Because Marc’s organization is on the Internet, more youth are being helped. Marc has heard it all. He told us of a young girl whose mother severely burned her hands because she found out the girl was lesbian. HeartStrong at www.HeartStrong.org is there to comfort and advise youths like her.
Because of Falwell’s words, Marc decided to go to Falwell’s Liberty College. There, at age 16 he didn’t find an ex-gay ministry but he did find a boyfriend for the first six months. Terrified that he would be found out if he talked too openly, he sought an outside organization for treatment. He found out that he would have to fight his nature daily—that he would still be gay, but he couldn’t act on it. After 3 ½ years at Liberty College, Marc left, knowing he didn’t want a diploma with Jerry Falwell’s name on it.

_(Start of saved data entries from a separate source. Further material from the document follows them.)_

(** * A particle filter localising targets in a sensor's field of view

    Shallow embedding of [particle_filter.py] (classes [Particle],
    [SensorPosition], [Measurement]; functions [get_weights] and
    [resample_particles]) and of [distance] and [course] of [geo.py].

    Conventions of the embedding:
    - a Python [float] is a real number of [R]; rounding, overflow, infinities
      and NaN are outside the model;
    - a Python exception is a [Raise] outcome, and calls are sequenced in the
      order Python evaluates them;
    - the process-wide random generator is threaded explicitly: the values
      [random.random()] is going to return form a stream, and the standard
      normal deviates behind [random.gauss] are arguments of [move];
    - a [while] loop runs on fuel; running out of it is the outcome
      [Unfinished], which is no behaviour of the program;
    - particle objects live in a heap and lists hold references to them. *)

From Stdlib Require Import Reals Lra Lia ZArith List.
From stdpp Require Import gmap.

Local Open Scope R_scope.

(** ** Outcomes of a call *)

Inductive exn : Set := ValueError | IndexError | ZeroDivisionError.

Inductive outcome (A : Type) : Type :=
| Ok (a : A)
| Raise (e : exn)
| Unfinished.

Arguments Ok {A} a.
Arguments Raise {A} e.
Arguments Unfinished {A}.

#[global] Instance outcome_bind : MBind outcome := fun _ _ k c =>
  match c with
  | Ok a => k a
  | Raise e => Raise e
  | Unfinished => Unfinished
  end.

(** ** The arithmetic of Python the program uses *)

(** [a / b] on floats. *)
Definition py_div (a b : R) : outcome R :=
  if Req_dec_T b 0 then Raise ZeroDivisionError else Ok (a / b).

(** [math.sqrt]. *)
Definition math_sqrt (x : R) : outcome R :=
  if Rlt_dec x 0 then Raise ValueError else Ok (sqrt x).

(** [int(x)]: truncation towards zero. *)
Definition py_int (x : R) : Z :=
  if Rle_dec 0 x then Int_part x else (- Int_part (- x))%Z.

(** [l[i]] with Python's negative indices. *)
Definition py_get {A : Type} (l : list A) (i : Z) : outcome A :=
  let n := Z.of_nat (length l) in
  let j := if (i <? 0)%Z then (i + n)%Z else i in
  if ((0 <=? j) && (j <? n))%Z
  then match l !! Z.to_nat j with
       | Some a => Ok a
       | None => Raise IndexError
       end
  else Raise IndexError.

(** [max(l)] on a list. *)
Definition py_max (l : list R) : outcome R :=
  match l with
  | [] => Raise ValueError
  | x :: rest => Ok (fold_left Rmax rest x)
  end.

(** ** Data *)

Record Particle : Set := mkParticle {
  surface_range : R;
  hor_angle : R;
  gps_noise : R;
  compass_noise : R;
  range_resolution : R;
  angular_resolution : R;
}.

Module SensorPosition.
Record t : Set := make { lat : R; lon : R; heading : R }.
End SensorPosition.

Module Measurement.
Record t : Set := make { surface_range : R; hor_angle : R }.
End Measurement.

(** [Particle.__init__]; [u1] and [u2] are the two values drawn from
    [random.random()], in this order. *)
Definition Particle_init (fov_range fov_angle gps compass rres ares : R)
    (u1 u2 : R) : Particle :=
  {| surface_range := u1 * fov_range;
     hor_angle := u2 * fov_angle - fov_angle / 2;
     gps_noise := gps;
     compass_noise := compass;
     range_resolution := rres;
     angular_resolution := ares |}.

(** ** Measurement model *)

(** [Particle._gaussian]: the quotient by the square root is taken inside the
    argument of [math.exp], as the source's parentheses have it. *)
Definition _gaussian (mu sigma x : R) : outcome R :=
  a ← py_div (- ((mu - x) ^ 2)) (sigma ^ 2);
  b ← py_div a 2;
  s ← math_sqrt (2 * PI * sigma ^ 2);
  c ← py_div b s;
  Ok (exp c).

(** [Particle.measurement_prob]. *)
Definition measurement_prob (self : Particle) (measurement : Measurement.t)
    : outcome R :=
  pr ← _gaussian (Measurement.surface_range measurement)
                 (range_resolution self) (surface_range self);
  pa ← _gaussian (Measurement.hor_angle measurement)
                 (angular_resolution self) (hor_angle self);
  Ok (pr * pa).

(** The inner loop of [get_weights]: the running maximum over the
    measurements, from the weight so far. *)
Fixpoint best_weight (particle : Particle) (measurements : list Measurement.t)
    (weight : R) : outcome R :=
  match measurements with
  | [] => Ok weight
  | measurement :: rest =>
      pr ← measurement_prob particle measurement;
      best_weight particle rest (Rmax weight pr)
  end.

(** The outer loop of [get_weights], [weights] being the list built so far. *)
Fixpoint get_weights_from (particles : list Particle)
    (measurements : list Measurement.t) (weights : list R)
    : outcome (list R) :=
  match particles with
  | [] => Ok weights
  | particle :: rest =>
      weight ← best_weight particle measurements 0;
      get_weights_from rest measurements (weights ++ [weight])
  end.

Definition get_weights (particles : list Particle)
    (measurements : list Measurement.t) : outcome (list R) :=
  get_weights_from particles measurements [].

(** The density of the normal law of mean [mu] and standard deviation [sigma]
    at [x], as the specification words it; the reference [_gaussian] is
    compared with. *)
Definition normal_density (mu sigma x : R) : R :=
  exp (- ((x - mu) ^ 2) / (2 * sigma ^ 2)) / sqrt (2 * PI * sigma ^ 2).

(** The likelihood the specification asks of [measurement_prob]. *)
Definition density_product (self : Particle) (measurement : Measurement.t) : R :=
  normal_density (Measurement.surface_range measurement)
                 (range_resolution self) (surface_range self) *
  normal_density (Measurement.hor_angle measurement)
                 (angular_resolution self) (hor_angle self).

(** ** The trigonometry the filter calls

    [particle_filter.py] calls [trig.sind], [trig.cosd], [trig.atan2d],
    [trig.course] and [trig.distance]; module [trig] is not among the sources,
    so the motion model takes these five functions as parameters. *)

Module trig.
Class angles : Type := {
  sind : R → R;
  cosd : R → R;
  atan2d : R → R → R;
}.

Class ops : Type := {
  ops_angles : angles;
  course : R → R → R → R → R;
  distance : R → R → R → R → R;
}.

End trig.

During his time there, Marc worked on himself, stopping thoughts in his head that told him he would go to hell if he were gay or that he was a bad person. Bit by bit, he convinced himself that he was a good person and that being gay was not an evil thing to be, that he could love and accept himself just as he was.
He moved to Los Angeles, and it was there that he and his grandmother came together. At their first meeting at dinner, he could not bring himself to tell her he is gay. She wrote to him afterwards and told him that she knew from the time he was a little boy that he was gay and that she loved him just as he is. When Marc changed his name, he took his grandmother’s maiden name as his own.
Marc today is a man with a mission. He has a partner who travels with him when they go on national tours to educate people and sell Marc’s books. His most popular book is The Preacher’s Son, his autobiography, which discusses his struggles with being gay and being religious—“the only way I could live was to die,” he wrote. His new book is (lost)Found, essentially an essay on love. Reading it, I was struck by the hunger for love, how difficult love is to accept, and how wonderful love can be. Love, I know, is validation and acceptance, particularly for those whose lives have not been blessed with parental love.
It is good that Marc is still angry. With the energy created by that anger, he does important work in helping others to validate and accept themselves as they are. Maybe, too, his work takes some of the mystery out of religious fundamentalists and their opposition to living the abundant life on earth that many religion works promise.